You can also check: [Predicting churn - logistic regression and SVM](https://www.kaggle.com/jsaguiar/predicting-churn-complete-tutorial-logit-vs-svm)

In [None]:
import numpy as np
import pandas as pd
import seaborn as sns
import matplotlib.pyplot as plt
from sklearn.ensemble import RandomForestClassifier
import warnings
warnings.simplefilter(action='ignore', category=FutureWarning)
warnings.simplefilter(action='ignore', category=UserWarning)
sns.set(style="white")
df = pd.read_csv("../input/WA_Fn-UseC_-Telco-Customer-Churn.csv")
df.head(3)

<h3>1.1 Impute missing values</h3>

There are only 11 missing values, all of them for the TotalCharges column. This values are actually a blank space in the csv file and are exclusive for customers with zero tenure. It's possible to concluded that they are missing due to the fact that the customer never paied anything to the company. We will impute this missing values with zero:

In [None]:
df['TotalCharges'] = df['TotalCharges'].replace(" ", 0).astype('float32')

<h3>1.2 Target variable</h3>

We are trying to predict if the client left the company in the previous month. Therefore we have a binary classification problem with a slightly unbalanced target:
* Churn: No   - 72.4%
* Churn: Yes  - 27.6%

In [None]:
ax = sns.catplot(y="Churn", kind="count", data=df, height=2.6, aspect=2.5, orient='h')
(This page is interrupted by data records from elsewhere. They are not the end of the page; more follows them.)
(* ===== verification/Metrics.v ===== *)
(** * Metrics: counters, gauges and summaries

    Models [src/util/Metrics.h].  Every operation runs under the object's
    mutex, so that a history of the object is a sequence of operations. *)

From S2P Require Import Prelude.

(** [HistogramData]. *)
Record HistogramData := mkHist { count : Z; sum : double }.

Record Metrics := mkMetrics {
  counters_ : gmap str Z;
  gauges_ : gmap str Z;
  histograms_ : gmap str HistogramData
}.

Definition Metrics_new : Metrics := mkMetrics ∅ ∅ ∅.

(** [counters_[name] += value] on [int64_t]. *)
Definition increment (m : Metrics) (name : str) (value : Z) : Metrics :=
  mkMetrics (<[name := i64 (default 0%Z (counters_ m !! name) + value)]> (counters_ m))
    (gauges_ m) (histograms_ m).

Definition gauge (m : Metrics) (name : str) (value : Z) : Metrics :=
  mkMetrics (counters_ m) (<[name := value]> (gauges_ m)) (histograms_ m).

Definition observe (m : Metrics) (name : str) (valueMs : double) : Metrics :=
  let h := default (mkHist 0 (dbl 0)) (histograms_ m !! name) in
  mkMetrics (counters_ m) (gauges_ m)
    (<[name := mkHist (i64 (count h + 1)) (dadd (sum h) valueMs)]> (histograms_ m)).

Definition getCounter (m : Metrics) (name : str) : Z := default 0%Z (counters_ m !! name).
Definition getGauge (m : Metrics) (name : str) : Z := default 0%Z (gauges_ m !! name).

Definition reset (_ : Metrics) : Metrics := Metrics_new.

(** The text exposition.  The three maps are printed in an unspecified order
    ([order_z] and [order_h] list their entries), and [show] stands for the
    formatting of a [double] by an output stream. *)
Definition print_metric (name kind : str) (lines : list (str * str)) : str :=
  #"# TYPE " ++ name ++ SP :: kind ++ [LF] ++
  mjoin ((λ l : str * str, name ++ l.1 ++ SP :: l.2 ++ [LF]) <$> lines).

Definition toPrometheus (order_z : gmap str Z → list (str * Z))
    (order_h : gmap str HistogramData → list (str * HistogramData))
    (show : double → str) (m : Metrics) : str :=
  mjoin ((λ kv : str * Z, print_metric kv.1 (#"counter") [([], to_string kv.2)]) <$> order_z (counters_ m)) ++
  mjoin ((λ kv : str * Z, print_metric kv.1 (#"gauge") [([], to_string kv.2)]) <$> order_z (gauges_ m)) ++
  mjoin ((λ kv : str * HistogramData, print_metric kv.1 (#"summary")
     [( #"_count", to_string (count kv.2)); ( #"_sum", show (sum kv.2))]) <$> order_h (histograms_ m)).

(** ** Histories *)

Inductive MetricsOp :=
  | Increment (name : str) (value : Z)
  | Gauge (name : str) (value : Z)
  | Observe (name : str) (value : double)
  | Reset.

Definition run_op (m : Metrics) (o : MetricsOp) : Metrics :=
  match o with
  | Increment n v => increment m n v
  | Gauge n v => gauge m n v
  | Observe n v => observe m n v
  | Reset => reset m
  end.

(** What a history, latest operation first, says a counter holds. *)
Fixpoint counted (hist : list MetricsOp) (name : str) : Z :=
  match hist with
  | [] => 0
  | Increment n v :: h => (if bool_decide (n = name) then v else 0) + counted h name
  | Reset :: _ => 0
  | _ :: h => counted h name
  end.

Fixpoint last_set (hist : list MetricsOp) (name : str) : Z :=
  match hist with
  | [] => 0
  | Gauge n v :: h => if bool_decide (n = name) then v else last_set h name
  | Reset :: _ => 0
  | _ :: h => last_set h name
  end.

Fixpoint observations (hist : list MetricsOp) (name : str) : Z :=
  match hist with
  | [] => 0
  | Observe n _ :: h => (if bool_decide (n = name) then 1 else 0) + observations h name
  | Reset :: _ => 0
  | _ :: h => observations h name
  end.

Lemma i64_add_idemp a b : i64 (i64 a + b) = i64 (a + b).
Proof.
  unfold i64. f_equal.
  replace ((a + 2 ^ 63) mod 2 ^ 64 - 2 ^ 63 + b + 2 ^ 63)%Z
    with ((a + 2 ^ 63) mod 2 ^ 64 + b)%Z by lia.
  rewrite Z.add_mod_idemp_l by lia. f_equal. lia.
Qed.

Lemma i64_0 : i64 0 = 0%Z.
Proof. done. Qed.

(** After any history a counter holds the sum of its increments since the
    last reset, modulo 2^64 as an [int64_t]; a gauge holds the value it was
    last set to; a summary has counted its observations; no operation on one
    name or kind disturbs another. *)
Theorem metrics_history (ops : list MetricsOp) (name : str) :
  let m := foldr (λ o m, run_op m o) Metrics_new ops in
  getCounter m name = i64 (counted ops name) ∧
  getGauge m name = last_set ops name ∧
  default 0%Z (count <$> histograms_ m !! name) = i64 (observations ops name).
Proof.
  induction ops as [|o ops (IH1 & IH2 & IH3)]; cbn [foldr].
  - vm_compute. done.
  - set (m := foldr _ _ ops) in *. unfold getCounter, getGauge in *.
    destruct o as [n v|n v|n v|]; cbn [run_op counted last_set observations];
      [| | |vm_compute; done].
    + split_and!; [|done..]. cbn [increment counters_].
      destruct (decide (n = name)) as [->|Hn].
      * rewrite lookup_insert_eq, bool_decide_true by done. simpl default at 1.
        rewrite IH1, i64_add_idemp. f_equal. lia.
      * by rewrite lookup_insert_ne, bool_decide_false.
    + split_and!; [done| |done]. cbn [gauge gauges_].
      destruct (decide (n = name)) as [->|Hn].
      * by rewrite lookup_insert_eq, bool_decide_true.
      * by rewrite lookup_insert_ne, bool_decide_false.
    + split_and!; [done..|]. cbn [observe histograms_].
      destruct (decide (n = name)) as [->|Hn].
      * rewrite lookup_insert_eq, bool_decide_true by done. cbn [fmap option_fmap option_map default count].
        replace (count _) with (i64 (observations ops name))
          by (rewrite <-IH3; by destruct (histograms_ m !! name)).
        rewrite i64_add_idemp. simpl. f_equal. lia.
      * by rewrite lookup_insert_ne, bool_decide_false.
Qed.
<h2>2. Numerical features</h2>

There are only three numerical columns: tenure, monthly charges and total charges. The probability density distribution can be estimate using the seaborn kdeplot function. 

In [None]:
def kdeplot(feature):
    plt.figure(figsize=(9, 4))
    plt.title("KDE for {}".format(feature))
    ax0 = sns.kdeplot(df[df['Churn'] == 'No'][feature].dropna(), color= 'navy', label= 'Churn: No')
    ax1 = sns.kdeplot(df[df['Churn'] == 'Yes'][feature].dropna(), color= 'orange', label= 'Churn: Yes')
kdeplot('tenure')
kdeplot('MonthlyCharges')
kdeplot('TotalCharges')

From the plots above we can conclude that:
* Recent clients are more likely to churn
* Clients with higher MonthlyCharges are also more likely to churn
* Tenure and MonthlyCharges are probably important features

In fact we can see some boundaries when we use scatter plots:

In [None]:
g = sns.PairGrid(df, y_vars=["tenure"], x_vars=["MonthlyCharges", "TotalCharges"], height=4.5, hue="Churn", aspect=1.1)
ax = g.map(plt.scatter, alpha=0.6)

Another feature we can consider is the difference between the MonthlyCharges and the TotalCharges divided by the tenure:

In [None]:
# Calculate features
df['total_charges_to_tenure_ratio'] = df['TotalCharges'] / df['tenure']
df['monthly_charges_diff'] = df['MonthlyCharges'] - df['total_charges_to_tenure_ratio']
kdeplot('monthly_charges_diff')

Not a promising feature at first glance, but it might be usefull when combined with categorical features.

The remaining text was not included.